Sunday, January 2, 2011

Fear

I spent some time this weekend trying to figure out who I want my OB to be now that my first choice is out. My two main options were a group of 10 doctors in a practice that delivers in a great hospital or a single doctor who delivers in a not as great hospital. I like the idea of having one doctor who knows me really well but the group delivers at a better hospital and they have u/s equipment right in their offices. The proximity of the u/s machine isn't a huge deal but it is appealing and I've heard good things about them from a couple of reputable friends. I've decided to go with them. I'll call my gyno tomorrow and ask them to refer me to the group, hopefully they are taking new OB patients!

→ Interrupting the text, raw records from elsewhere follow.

(* ===== verification/RedisReclaim.v ===== *)
(** * Taking over pending entries (mq/redismq/consumer.go: manage, startLeader,
    reclaimPending, readLoop)

    One leadership term of a consumer over the pending entries of its group, as the
    documentation of Redis Streams describes them: who was given an entry and when, and
    the last id given to anyone.  A command is one step; other consumers read, claim and
    acknowledge between any two.  The scan, the count and the order of delivery are those
    of RedisMQ. *)

From S2P Require Import Prelude GoStrings RedisMQ.

Local Open Scope Z_scope.

(** ** The pending entries of the group *)

Record group := MkGroup { pel : gmap string (string * Z); glast : string; gnow : Z }.

Definition id_before (a b : string) : Prop := compareID a b ≤ 0.
#[export] Instance id_before_dec a b : Decision (id_before a b).
Proof. unfold id_before. apply _. Defined.

Definition set_pel (p : gmap string (string * Z)) (g : group) : group := MkGroup p (glast g) (gnow g).

Definition add_owner (m : gmap string Z) (o : string) : gmap string Z := <[o := default 0 (m !! o) + 1]> m.

(** [XAUTOCLAIM] for a consumer with a least idle time and a count, from a cursor: the
    entries won and the next cursor; and the summary of [XPENDING]. *)
Class Streams := {
  XAutoClaim : string → Z → nat → string → group → list string * string * group;
  XPending : group → gmap string Z
}.

(** An entry is won when it is pending and idle for long enough, and belongs to the
    claimer from then on; an entry not won is left as it is, or dropped when the stream
    has it no more.  The summary counts the entries of each owner. *)
Class StreamLaws `{Streams} : Prop := {
  claim_won self m n start g id : id ∈ (XAutoClaim self m n start g).1.1 →
    ∃ o t, pel g !! id = Some (o, t) ∧ m ≤ gnow g - t;
  claim_given self m n start g id : id ∈ (XAutoClaim self m n start g).1.1 →
    pel (XAutoClaim self m n start g).2 !! id = Some (self, gnow g);
  claim_left self m n start g id : id ∉ (XAutoClaim self m n start g).1.1 →
    pel (XAutoClaim self m n start g).2 !! id = None ∨ pel (XAutoClaim self m n start g).2 !! id = pel g !! id;
  claim_clock self m n start g : gnow (XAutoClaim self m n start g).2 = gnow g;
  claim_last self m n start g : glast (XAutoClaim self m n start g).2 = glast g;
  pending_owners g : XPending g = foldr (λ e m, add_owner m e.2.1) ∅ (map_to_list (pel g))
}.

Section term.
Context `{Streams} (self : string) (ClaimMinIdle : Z) (ReadCount : nat).

(** ** A term *)

(** Before a page of the scan, before the count, waiting to retry, delivering, reading
    new entries, or over. *)
Inductive term_pc := Scan (cursor : string) | Count | Wait | Deliver (todo : list string) | Read | Stopped.

Record term_sys := MkTerm {
  gr : group;
  claimed : gmap string unit;
  delivered : list string;
  tpc : term_pc
}.

Inductive term_op :=
| CommandOk
| CommandErr
| ReplyLost
| Wake
| Send
| ReadNew (ids : list string)
| ReadLost (ids : list string)
| Stop
| Pass (d : Z)
| Acked (id : string)
| OtherRead (id owner : string)
| OtherClaim (id owner : string).

(** The ids are new to the group and in order. *)
Fixpoint new_ids (last : string) (ids : list string) : bool :=
  match ids with
  | [] => true
  | id :: ids => negb (bool_decide (id_before id last)) && new_ids id ids
  end.

Definition give (owner : string) (ids : list string) (g : group) : group :=
  MkGroup (foldr (λ id p, <[id := (owner, gnow g)]> p) (pel g) ids) (default (glast g) (last ids)) (gnow g).

(** [None] when the operation is not possible. *)
Definition term_exec (o : term_op) (s : term_sys) : option term_sys :=
  let 'MkTerm g cl dl pc := s in
  match o with
  | CommandOk =>
      match pc with
      | Scan cursor =>
          let '(won, next, g) := XAutoClaim self ClaimMinIdle ReadCount cursor g in
          let cl := fold_left (λ (m : gmap string unit) id, <[id := tt]> m) won cl in
          Some (MkTerm g cl dl (if bool_decide (next = "0-0") || bool_decide (next = "") then Count else Scan next))
      | Count =>
          if orphanedPending self (XPending g) =? 0
          then Some (MkTerm g cl dl (Deliver (deliverClaimed cl).*1))
          else Some (MkTerm g cl dl Wait)
      | _ => None
      end
  | CommandErr =>
      match pc with
      | Scan _ | Count => Some (MkTerm g cl dl Wait)
      | _ => None
      end
  | ReplyLost =>
      match pc with
      | Scan cursor => Some (MkTerm (XAutoClaim self ClaimMinIdle ReadCount cursor g).2 cl dl Wait)
      | _ => None
      end
  | Wake => match pc with Wait => Some (MkTerm g cl dl (Scan "0-0")) | _ => None end
  | Send =>
      match pc with
      | Deliver (id :: todo) => Some (MkTerm g cl (dl ++ [id]) (Deliver todo))
      | Deliver [] => Some (MkTerm g cl dl Read)
      | _ => None
      end
  | ReadNew ids =>
      match pc with
      | Read => if new_ids (glast g) ids then Some (MkTerm (give self ids g) cl dl (Deliver ids)) else None
      | _ => None
      end
  | ReadLost ids =>
      match pc with
      | Read => if new_ids (glast g) ids then Some (MkTerm (give self ids g) cl dl Read) else None
      | _ => None
      end
  | Stop => Some (MkTerm g cl dl Stopped)
  | Pass d => if 0 <=? d then Some (MkTerm (MkGroup (pel g) (glast g) (gnow g + d)) cl dl pc) else None
  | Acked id => Some (MkTerm (set_pel (delete id (pel g)) g) cl dl pc)
  | OtherRead id owner => if new_ids (glast g) [id] then Some (MkTerm (give owner [id] g) cl dl pc) else None
  | OtherClaim id owner =>
      match pel g !! id with
      | Some _ => if decide (owner = self) then None
                  else Some (MkTerm (set_pel (<[id := (owner, gnow g)]> (pel g)) g) cl dl pc)
      | None => None
      end
  end.

Definition term_run (os : list term_op) (s : term_sys) : option term_sys :=
  fold_left (λ s o, s ≫= term_exec o) os (Some s).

I'm really anxious to get started with an OB because my symptoms have kind of disappeared. I didn't have terrible morning sickness but I did feel crappy and most food sounded gross. My boobs were out of control painful. I still have slightly sore boobs but not bad. I'm not at all nauseated but still have a few food aversions. It's just scary. I should be happy that I feel good and if it weren't for the bump I probably would be relaxed but I keep reading about these poor women losing their symptoms and miscarrying. I'm just so afraid that I'm going to lose this baby. I want it so bad. I love it already.

Well, back to work tomorrow. It's been nice having 10 days off and I could stay away from the stress at work but it will be nice to get back into a productive routine.